Ohio Attorney General Dave Yost has joined Ohio along with three other states in a federal lawsuit that seeks to prevent certain immigrants from being counted in the U.S. census, including those in the country illegally and those on momentary visas.
The case was filed in U.S. District Court on Jan. 17 and also involves the attorneys general of Louisiana, West Virginia and Kansas.
Yost and other state legal chiefs – filing a lawsuit against the U.S. Department of Commerce and the U.S. Census Bureau (an agency within the Commerce Department) – say: principle of residence which allows foreigners living in the U.S. to be counted in the decennial census, produced 2020 Census data that “included illegal aliens and aliens on temporary visas” to determine the apportionment for U.S. House of Representatives and Electoral College representative districts.
Since the first U.S. census in 1790, the census has counted both citizens and non-citizens, and none has omitted residents based on immigration status. For decades, the tough Federation for American Immigration Reform is fighting to prevent it, and President Donald Trump tried to exclude unauthorized immigrants from the census during his first administration.
Redistricting is the process of allocating congressional seats among states based on census data, which then leads to congressional redistricting, which draws district boundaries for those representatives.
The state’s resident counting rules state that foreign nationals living in the U.S. are counted by their “U.S. domicile where they live and sleep most of the time.”
“As a result of this unlawful decision, the Ohio plaintiff lost one congressional seat and one electoral vote as a result of reapportionment based on the 2020 Census,” the lawsuit states. “This congressional seat and electoral votes were transferred to a state with a larger illegal alien and nonimmigrant population.”

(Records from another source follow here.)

(* ===== verification/ChainClient.v ===== *)
(** * The chain client (server/internal/chain/client.go)

    The client signs with one key for one chain and one contract.  Its calls go
    through the bindings of the contract, whose code is generated: [Market] is
    what the client uses of them and of the node, over the world [W].  The ABI
    of the bindings parses and the chain is known, so that binding a contract
    and the options of a transaction do not fail. *)

From S2P Require Import Prelude GoStrings GoTime Wire Receipt Messages Proposals Db Hex Store Settlement ProviderOps Login.
From stdpp Require Import gmap strings.
Open Scope string_scope.
Open Scope list_scope.
Open Scope Z_scope.

(** The transactions the client can send, with their arguments. *)
Inductive Call :=
| CallDeposit | CallDepositBond | CallClaim | CallRequestBondExit | CallFinalizeBondExit
| CallSetProviderSigner (signer : Address) (allowed : bool)
| CallRequestWithdrawal (amount : Z)
| CallRequestSessionClose (sessionID : bytes) | CallFinalizeSessionClose (sessionID : bytes)
| CallPublishOffer (offerID modelHash capabilityHash : bytes) (inputPerMillion outputPerMillion computePerSecond : Z)
| CallOpenSession (sessionID : bytes) (allowance expiresAt : Z)
| CallSettleReceipt (receipt : ChainReceipt) (providerSignature settlementSignature : bytes)
| CallSettleReceipts (receipts : list ChainReceipt) (providerSignatures settlementSignatures : list bytes).

Section Client.
Context {W Transaction PrivateKey : Type} `{Ethereum} `{SignerKeys PrivateKey}.
#[local] Instance CC_ret : MRet (M (W := W)) := fun A a w => (w, Ok a).
#[local] Instance CC_bind : MBind (M (W := W)) := fun A B f m w => match m w with (w, Ok a) => f a w | (w, Err e) => (w, Err e) end.

(** [mk_Send contract value noSend call] builds the transaction of the bindings,
    and sends it unless [noSend]; [mk_WaitMined] gives the status of its
    receipt. *)
Record Market := mkMarket {
  mk_ChainID : M (W := W) Z;
  mk_Deploy : Address -> Address -> Address -> Z -> Z -> Z -> M (W := W) (Address * Transaction);
  mk_SettlementSigner : Address -> M (W := W) Address;
  mk_FeeBasisPoints : Address -> M (W := W) Z;
  mk_FeeVersion : Address -> M (W := W) Z;
  mk_MinimumBond : Address -> M (W := W) Z;
  mk_HashReceipt : Address -> ChainReceipt -> M (W := W) bytes;
  mk_SettledRequests : Address -> bytes -> M (W := W) bool;
  mk_Claimable : Address -> Address -> M (W := W) Z;
  mk_Send : Address -> option Z -> bool -> Call -> M (W := W) Transaction;
  mk_WaitMined : Transaction -> M (W := W) Z;
}.
Context (m : Market) (Sign : bytes -> PrivateKey -> result bytes).

Record Client := mkClient { cl_chainID : Z; cl_key : PrivateKey; cl_contract : option Address }.
Definition cl_address (c : Client) : Address := PublicAddress (cl_key c).
Definition ContractAddress (c : Client) : Address := default (replicate 20 0) (cl_contract c).
Definition bound (c : Client) : M (W := W) Address := lift (of_option (cl_contract c) (ErrNew "contract is not bound")).

(** After the connection: the chain and the key. *)
Definition dialed (privateKey : string) : M (W := W) Client :=
  chainID ← mk_ChainID m;
  key ← lift (of_option (HexToECDSA (TrimPrefix privateKey "0x")) (ErrNew "invalid private key"));
  mret (mkClient chainID key None).
Definition Bind (address : Address) (c : Client) : Client := mkClient (cl_chainID c) (cl_key c) (Some address).

Record Terms := mkTerms {
  tm_ChainID : Z; tm_Contract : Address; tm_SettlementSigner : Address; tm_MinimumBond : Z; tm_FeeBasisPoints : Z; tm_FeeVersion : Z;
}.
Definition ReceiptTerms (c : Client) : M (W := W) Terms :=
  match cl_contract c with
  | Some contract =>
      if negb ((0 <=? cl_chainID c) && (cl_chainID c <? u64_mod)) then throw (ErrNew "contract is not bound to a supported chain")
      else
        settlementSigner ← mk_SettlementSigner m contract;
        feeBasisPoints ← mk_FeeBasisPoints m contract;
        feeVersion ← mk_FeeVersion m contract;
        minimumBond ← mk_MinimumBond m contract;
        mret (mkTerms (cl_chainID c) contract settlementSigner minimumBond feeBasisPoints feeVersion)
  | None => throw (ErrNew "contract is not bound to a supported chain")
  end.

Definition wait_mined (transaction : Transaction) : M (W := W) unit :=
  status ← mk_WaitMined m transaction;
  lift (fail_if (negb (status =? 1)) ErrTransactionReverted).
Definition Deploy (owner feeRecipient settlementSigner : Address) (minimumBond bondExitDelay feeDelay : Z) (c : Client)
    : M (W := W) (Address * Client) :=
  deployed ← mk_Deploy m owner feeRecipient settlementSigner minimumBond bondExitDelay feeDelay;
  _ ← wait_mined (snd deployed);
  mret (fst deployed, Bind (fst deployed) c).

(** The client sends one transaction at a time; it holds its lock until the
    transaction is mined. *)
Definition transact (c : Client) (value : option Z) (call : Call) : M (W := W) unit :=
  contract ← bound c;
  transaction ← mk_Send m contract value false call;
  wait_mined transaction.
Definition Deposit (c : Client) (value : Z) : M (W := W) unit := transact c (Some value) CallDeposit.
Definition DepositBond (c : Client) (value : Z) : M (W := W) unit := transact c (Some value) CallDepositBond.
Definition SetProviderSigner (c : Client) (signer : Address) (allowed : bool) : M (W := W) unit :=
  transact c None (CallSetProviderSigner signer allowed).
Definition RequestWithdrawal (c : Client) (amount : Z) : M (W := W) unit := transact c None (CallRequestWithdrawal amount).
Definition Claim (c : Client) : M (W := W) unit := transact c None CallClaim.
Definition RequestBondExit (c : Client) : M (W := W) unit := transact c None CallRequestBondExit.
Definition FinalizeBondExit (c : Client) : M (W := W) unit := transact c None CallFinalizeBondExit.
Definition RequestSessionClose (c : Client) (sessionID : bytes) : M (W := W) unit := transact c None (CallRequestSessionClose sessionID).
Definition FinalizeSessionClose (c : Client) (sessionID : bytes) : M (W := W) unit := transact c None (CallFinalizeSessionClose sessionID).
Definition PublishOffer (c : Client) (offerID modelHash capabilityHash : bytes) (inputPerMillion outputPerMillion computePerSecond : Z) : M (W := W) unit :=
  transact c None (CallPublishOffer offerID modelHash capabilityHash inputPerMillion outputPerMillion computePerSecond).
Definition OpenSession (c : Client) (sessionID : bytes) (allowance expiresAt : Z) : M (W := W) unit :=
  transact c None (CallOpenSession sessionID allowance expiresAt).
Definition SettleReceipt (c : Client) (receipt : ChainReceipt) (providerSignature settlementSignature : bytes) : M (W := W) unit :=
  transact c None (CallSettleReceipt receipt providerSignature settlementSignature).

Definition HashReceipt (c : Client) (receipt : ChainReceipt) : M (W := W) bytes := contract ← bound c; mk_HashReceipt m contract receipt.
Definition SignReceipt (c : Client) (receipt : ChainReceipt) : M (W := W) bytes :=
  digest ← HashReceipt c receipt;
  signature ← lift (Sign digest (cl_key c));
  mret (add_v 27 signature).
Definition PrepareSettlement (c : Client) (receipts : list ChainReceipt) (providerSignatures settlementSignatures : list bytes)
    : M (W := W) Transaction :=
  contract ← bound c;
  mk_Send m contract None true (CallSettleReceipts receipts providerSignatures settlementSignatures).
Definition SettlementState (c : Client) (requestID : bytes) (provider : Address) : M (W := W) (bool * Z) :=
  contract ← bound c;
  settled ← mk_SettledRequests m contract requestID;
  claimable ← mk_Claimable m contract provider;
  mret (settled, claimable).
End Client.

The lawsuit states claim that by allowing counting under the “residency rule,” the Census Bureau violates the 14th Amendment, “thereby robbing the people of the Lawsuit States of their fair share of political representation by systematically redistributing power to states with vast number of illegal aliens and nonimmigrant aliens.”
“The inclusion of illegal aliens in the apportionment basis is inconsistent with the text of the Fourteenth Amendment because illegal aliens and nonimmigrants are not residents of the states,” the attorney general said.
Ohio’s redistricting process following the 2020 census has been arduous.
The Ohio Redistricting Commission adopted two different congressional maps, both of which were found unconstitutional by the Ohio Supreme Court. However, the most recently adopted map remained energetic and was the map used in the last two election cycles.
The map will be ready for redrawing this year because it was not adopted by bilateral agreement. Ohio’s redistricting law states that a map adopted without a bipartisan agreement lasts only four years, while a bipartisan agreement allows a map to last 10 years.
Lawmakers have until the end of September to agree on the redrawn map. If lawmakers as a whole cannot agree and adopt a map, the decision again rests with the government Ohio Redistricting Commission adopting the map because an attempt to eliminate the commission and introduce a citizen-led process failed in the November general election.
West Virginia also lost its congressional seat and Electoral College votes, according to the fresh lawsuit, and if West Virginia residents are allowed to remain in the state illegally or temporarily, “each of the other plaintiff states would likely lose their congressional seats and votes on redistribution for 2030.”
California, Illinois, Michigan, Pennsylvania and New York were listed as other states that lost a U.S. House seat and Electoral College votes, although they are not parties to the lawsuit. States that gained a seat in the House of Representatives included Colorado, Florida, North Carolina, Montana and Oregon, as well as Texas, which gained two seats.
The states targeted in the lawsuit also argue that they are being deprived of federal funds that could have been provided to them based on population if census data changed. The lawsuit cites 2021 data from the Pew Research Center, which shows that illegal immigrants in Ohio constitute 1% of the total population.
Attorneys general harken back to the nation’s origins and the Reconstruction era when interpreting the constitutional obligation to count the population in each state.
The lawsuit argues that the Founding Fathers and others in the years following the Civil War understood the phrase “persons in every state” to mean “limited to citizens of the United States and resident aliens who were lawfully admitted to the body politic established by “Constitution”
“The representatives and electors represent only the self-governing people of the United States, its descendants, and those aliens whom the people of the United States have elected to admit into the political community created by the Constitution through legal immigration, granting them lawful permanent resident status,” the lawyers said.
Ohio, Louisiana, West Virginia and Kansas asked the court to strike down the residency rule for counting undocumented immigrants or people on momentary visas in the decennial census and to order the Census Bureau and the Department of Commerce to include citizenship questions on the 2030 Census.